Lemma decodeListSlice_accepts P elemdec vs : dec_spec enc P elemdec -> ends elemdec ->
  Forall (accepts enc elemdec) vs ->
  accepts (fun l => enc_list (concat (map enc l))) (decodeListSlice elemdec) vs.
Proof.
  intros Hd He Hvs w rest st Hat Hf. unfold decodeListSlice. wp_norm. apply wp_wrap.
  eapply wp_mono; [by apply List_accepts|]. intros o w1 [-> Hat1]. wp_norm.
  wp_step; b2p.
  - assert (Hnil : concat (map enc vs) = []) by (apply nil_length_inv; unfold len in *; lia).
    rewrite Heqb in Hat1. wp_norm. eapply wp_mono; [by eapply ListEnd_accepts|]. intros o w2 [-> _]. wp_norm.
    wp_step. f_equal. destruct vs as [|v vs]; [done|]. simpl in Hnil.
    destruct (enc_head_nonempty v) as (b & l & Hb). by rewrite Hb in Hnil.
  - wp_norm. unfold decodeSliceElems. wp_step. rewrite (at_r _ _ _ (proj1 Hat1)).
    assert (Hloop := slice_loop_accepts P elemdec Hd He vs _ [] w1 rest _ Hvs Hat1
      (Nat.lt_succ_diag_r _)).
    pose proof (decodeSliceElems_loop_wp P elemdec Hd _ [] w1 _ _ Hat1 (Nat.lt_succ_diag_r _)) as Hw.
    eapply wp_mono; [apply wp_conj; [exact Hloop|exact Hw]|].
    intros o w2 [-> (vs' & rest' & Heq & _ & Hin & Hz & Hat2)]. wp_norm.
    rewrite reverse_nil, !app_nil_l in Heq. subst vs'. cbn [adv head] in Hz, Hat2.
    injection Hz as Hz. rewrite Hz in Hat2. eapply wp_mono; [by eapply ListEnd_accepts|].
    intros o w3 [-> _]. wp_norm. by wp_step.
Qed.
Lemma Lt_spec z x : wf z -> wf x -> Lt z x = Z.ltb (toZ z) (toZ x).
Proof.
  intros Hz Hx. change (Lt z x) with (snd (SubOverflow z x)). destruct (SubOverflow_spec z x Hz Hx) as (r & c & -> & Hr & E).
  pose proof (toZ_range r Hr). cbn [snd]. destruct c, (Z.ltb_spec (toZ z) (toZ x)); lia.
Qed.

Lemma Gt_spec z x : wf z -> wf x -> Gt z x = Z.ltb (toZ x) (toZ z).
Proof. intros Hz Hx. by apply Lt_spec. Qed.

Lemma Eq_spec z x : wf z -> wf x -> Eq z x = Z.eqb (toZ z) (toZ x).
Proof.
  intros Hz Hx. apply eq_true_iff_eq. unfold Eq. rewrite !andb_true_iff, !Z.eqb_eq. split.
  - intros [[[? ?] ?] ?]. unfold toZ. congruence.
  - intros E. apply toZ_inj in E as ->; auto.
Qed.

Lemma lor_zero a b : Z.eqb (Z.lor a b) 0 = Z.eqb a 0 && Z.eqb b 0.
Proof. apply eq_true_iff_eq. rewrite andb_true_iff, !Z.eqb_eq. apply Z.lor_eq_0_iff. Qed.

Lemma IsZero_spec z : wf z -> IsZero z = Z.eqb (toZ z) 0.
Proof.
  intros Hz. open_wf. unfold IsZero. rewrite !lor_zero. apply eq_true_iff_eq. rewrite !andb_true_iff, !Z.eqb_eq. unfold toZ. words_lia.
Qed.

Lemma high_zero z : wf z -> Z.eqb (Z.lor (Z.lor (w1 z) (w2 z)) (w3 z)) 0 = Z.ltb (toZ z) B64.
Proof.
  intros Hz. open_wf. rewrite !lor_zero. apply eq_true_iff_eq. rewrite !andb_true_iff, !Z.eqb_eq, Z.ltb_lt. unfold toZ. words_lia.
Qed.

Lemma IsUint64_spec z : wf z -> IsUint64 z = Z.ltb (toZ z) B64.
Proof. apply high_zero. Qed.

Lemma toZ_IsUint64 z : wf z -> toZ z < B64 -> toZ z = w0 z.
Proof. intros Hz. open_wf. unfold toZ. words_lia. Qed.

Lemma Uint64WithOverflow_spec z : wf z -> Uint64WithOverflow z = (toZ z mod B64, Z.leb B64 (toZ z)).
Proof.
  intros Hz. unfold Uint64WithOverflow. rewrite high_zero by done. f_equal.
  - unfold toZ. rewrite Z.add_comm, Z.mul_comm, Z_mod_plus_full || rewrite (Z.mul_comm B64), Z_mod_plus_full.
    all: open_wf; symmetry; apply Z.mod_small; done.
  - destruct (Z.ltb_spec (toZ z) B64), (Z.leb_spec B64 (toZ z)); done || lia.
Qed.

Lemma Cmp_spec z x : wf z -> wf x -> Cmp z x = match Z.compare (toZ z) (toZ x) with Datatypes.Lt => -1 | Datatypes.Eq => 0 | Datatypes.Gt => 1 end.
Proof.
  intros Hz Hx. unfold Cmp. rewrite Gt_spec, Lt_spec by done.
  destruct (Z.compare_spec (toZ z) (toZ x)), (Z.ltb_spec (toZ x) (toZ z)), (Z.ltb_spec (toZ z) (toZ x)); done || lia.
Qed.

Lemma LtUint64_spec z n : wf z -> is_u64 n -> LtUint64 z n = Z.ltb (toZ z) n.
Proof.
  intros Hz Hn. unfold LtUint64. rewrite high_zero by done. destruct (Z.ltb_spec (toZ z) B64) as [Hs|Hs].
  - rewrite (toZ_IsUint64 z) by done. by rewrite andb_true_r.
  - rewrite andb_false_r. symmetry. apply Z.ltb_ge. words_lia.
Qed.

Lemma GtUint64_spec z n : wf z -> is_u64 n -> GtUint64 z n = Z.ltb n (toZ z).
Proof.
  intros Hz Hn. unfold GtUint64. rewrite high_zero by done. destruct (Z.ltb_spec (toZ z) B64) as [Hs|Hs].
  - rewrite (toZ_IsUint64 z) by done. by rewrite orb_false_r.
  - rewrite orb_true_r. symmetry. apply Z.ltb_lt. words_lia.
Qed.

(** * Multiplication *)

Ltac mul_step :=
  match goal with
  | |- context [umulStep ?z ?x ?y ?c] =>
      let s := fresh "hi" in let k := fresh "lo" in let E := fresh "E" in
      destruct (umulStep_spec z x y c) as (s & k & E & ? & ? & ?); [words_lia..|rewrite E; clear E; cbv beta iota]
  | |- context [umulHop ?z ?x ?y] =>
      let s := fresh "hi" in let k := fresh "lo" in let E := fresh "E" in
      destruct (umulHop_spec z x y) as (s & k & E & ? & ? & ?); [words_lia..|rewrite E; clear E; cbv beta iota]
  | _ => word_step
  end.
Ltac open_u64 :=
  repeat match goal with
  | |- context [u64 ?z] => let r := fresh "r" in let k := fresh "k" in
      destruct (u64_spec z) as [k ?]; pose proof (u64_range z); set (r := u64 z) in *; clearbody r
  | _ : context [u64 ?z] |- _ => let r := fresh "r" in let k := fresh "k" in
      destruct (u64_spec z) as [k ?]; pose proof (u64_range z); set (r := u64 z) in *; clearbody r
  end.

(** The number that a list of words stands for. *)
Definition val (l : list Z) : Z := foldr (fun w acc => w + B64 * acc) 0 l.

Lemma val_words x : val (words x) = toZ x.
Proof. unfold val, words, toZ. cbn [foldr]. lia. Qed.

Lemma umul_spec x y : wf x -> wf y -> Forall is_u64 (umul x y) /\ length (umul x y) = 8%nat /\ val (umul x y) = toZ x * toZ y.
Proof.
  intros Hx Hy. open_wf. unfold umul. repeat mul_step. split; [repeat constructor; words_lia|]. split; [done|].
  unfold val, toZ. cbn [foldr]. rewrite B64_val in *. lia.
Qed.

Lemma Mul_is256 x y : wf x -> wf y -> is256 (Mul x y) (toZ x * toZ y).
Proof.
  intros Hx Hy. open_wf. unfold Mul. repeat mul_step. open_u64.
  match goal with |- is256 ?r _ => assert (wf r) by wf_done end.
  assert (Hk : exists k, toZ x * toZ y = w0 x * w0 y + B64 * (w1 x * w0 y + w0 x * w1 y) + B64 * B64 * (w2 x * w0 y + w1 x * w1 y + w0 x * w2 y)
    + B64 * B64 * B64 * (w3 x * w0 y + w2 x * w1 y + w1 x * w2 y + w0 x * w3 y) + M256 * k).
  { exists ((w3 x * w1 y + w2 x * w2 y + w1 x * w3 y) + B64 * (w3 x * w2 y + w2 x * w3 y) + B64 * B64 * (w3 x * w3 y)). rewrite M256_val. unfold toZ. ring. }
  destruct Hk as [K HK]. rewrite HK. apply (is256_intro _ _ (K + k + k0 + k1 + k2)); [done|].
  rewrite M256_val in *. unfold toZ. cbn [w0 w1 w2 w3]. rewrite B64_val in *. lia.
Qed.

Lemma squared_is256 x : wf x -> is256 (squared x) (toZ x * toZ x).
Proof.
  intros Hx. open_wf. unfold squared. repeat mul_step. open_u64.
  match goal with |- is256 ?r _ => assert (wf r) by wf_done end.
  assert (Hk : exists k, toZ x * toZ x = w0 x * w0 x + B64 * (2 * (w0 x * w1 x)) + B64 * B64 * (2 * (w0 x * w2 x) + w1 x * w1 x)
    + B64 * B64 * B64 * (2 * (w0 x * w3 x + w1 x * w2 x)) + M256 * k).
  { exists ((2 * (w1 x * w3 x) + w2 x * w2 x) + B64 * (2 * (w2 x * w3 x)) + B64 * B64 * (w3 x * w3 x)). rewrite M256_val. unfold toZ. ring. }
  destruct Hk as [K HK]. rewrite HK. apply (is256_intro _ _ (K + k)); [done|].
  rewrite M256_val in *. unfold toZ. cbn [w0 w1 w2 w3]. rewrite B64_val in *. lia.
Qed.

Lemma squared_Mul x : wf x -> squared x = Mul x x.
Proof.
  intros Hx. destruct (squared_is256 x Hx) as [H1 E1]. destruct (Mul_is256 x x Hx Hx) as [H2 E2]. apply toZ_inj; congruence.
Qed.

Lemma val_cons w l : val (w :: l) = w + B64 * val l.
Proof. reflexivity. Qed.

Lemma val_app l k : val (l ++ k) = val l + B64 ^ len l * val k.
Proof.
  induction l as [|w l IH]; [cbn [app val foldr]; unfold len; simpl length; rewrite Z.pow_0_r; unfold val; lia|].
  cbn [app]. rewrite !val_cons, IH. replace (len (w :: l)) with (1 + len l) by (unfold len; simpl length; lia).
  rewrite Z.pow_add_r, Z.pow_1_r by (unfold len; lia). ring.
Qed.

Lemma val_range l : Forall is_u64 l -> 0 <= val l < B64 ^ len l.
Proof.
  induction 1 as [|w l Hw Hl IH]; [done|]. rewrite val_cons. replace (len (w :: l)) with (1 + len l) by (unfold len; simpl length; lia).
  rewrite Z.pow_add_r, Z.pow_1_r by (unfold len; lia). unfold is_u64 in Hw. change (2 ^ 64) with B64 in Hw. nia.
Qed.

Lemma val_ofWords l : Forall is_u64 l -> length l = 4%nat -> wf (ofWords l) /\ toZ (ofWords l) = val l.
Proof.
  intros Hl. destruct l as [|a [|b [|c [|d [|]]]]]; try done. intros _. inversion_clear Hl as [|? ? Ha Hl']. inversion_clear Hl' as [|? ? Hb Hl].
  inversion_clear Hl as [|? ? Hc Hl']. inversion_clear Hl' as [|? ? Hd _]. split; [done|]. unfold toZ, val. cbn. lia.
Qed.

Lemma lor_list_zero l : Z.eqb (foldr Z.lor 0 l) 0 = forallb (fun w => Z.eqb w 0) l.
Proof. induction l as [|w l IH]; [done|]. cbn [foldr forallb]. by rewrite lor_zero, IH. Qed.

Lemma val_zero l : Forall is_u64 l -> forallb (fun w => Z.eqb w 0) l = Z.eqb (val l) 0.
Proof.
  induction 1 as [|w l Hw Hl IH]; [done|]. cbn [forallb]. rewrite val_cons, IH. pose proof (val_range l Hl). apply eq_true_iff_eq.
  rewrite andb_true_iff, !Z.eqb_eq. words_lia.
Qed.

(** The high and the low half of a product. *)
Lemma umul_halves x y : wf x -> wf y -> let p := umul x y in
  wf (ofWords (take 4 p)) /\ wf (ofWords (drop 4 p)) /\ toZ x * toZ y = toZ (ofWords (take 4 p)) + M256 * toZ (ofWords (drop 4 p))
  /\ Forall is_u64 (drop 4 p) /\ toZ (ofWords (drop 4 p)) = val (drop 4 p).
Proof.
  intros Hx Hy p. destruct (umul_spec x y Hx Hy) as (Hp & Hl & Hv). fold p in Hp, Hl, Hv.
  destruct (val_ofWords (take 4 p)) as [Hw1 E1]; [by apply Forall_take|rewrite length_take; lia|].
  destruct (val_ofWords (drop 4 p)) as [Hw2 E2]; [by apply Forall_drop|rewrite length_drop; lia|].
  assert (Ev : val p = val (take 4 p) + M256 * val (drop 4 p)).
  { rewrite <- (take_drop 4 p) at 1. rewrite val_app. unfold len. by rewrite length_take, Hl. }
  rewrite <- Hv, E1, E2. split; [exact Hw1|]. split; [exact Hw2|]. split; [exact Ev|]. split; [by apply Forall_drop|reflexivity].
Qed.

########

> **Exercise directions**:
Taking the lines above, repeat exactly those from the line that contains "intros Hd He" through the line that contains "- assert (Hnil", and both of those lines as well. Include nothing else.

> **Answer for the task**:
  intros Hd He Hvs w rest st Hat Hf. unfold decodeListSlice. wp_norm. apply wp_wrap.
  eapply wp_mono; [by apply List_accepts|]. intros o w1 [-> Hat1]. wp_norm.
  wp_step; b2p.
  - assert (Hnil : concat (map enc vs) = []) by (apply nil_length_inv; unfold len in *; lia).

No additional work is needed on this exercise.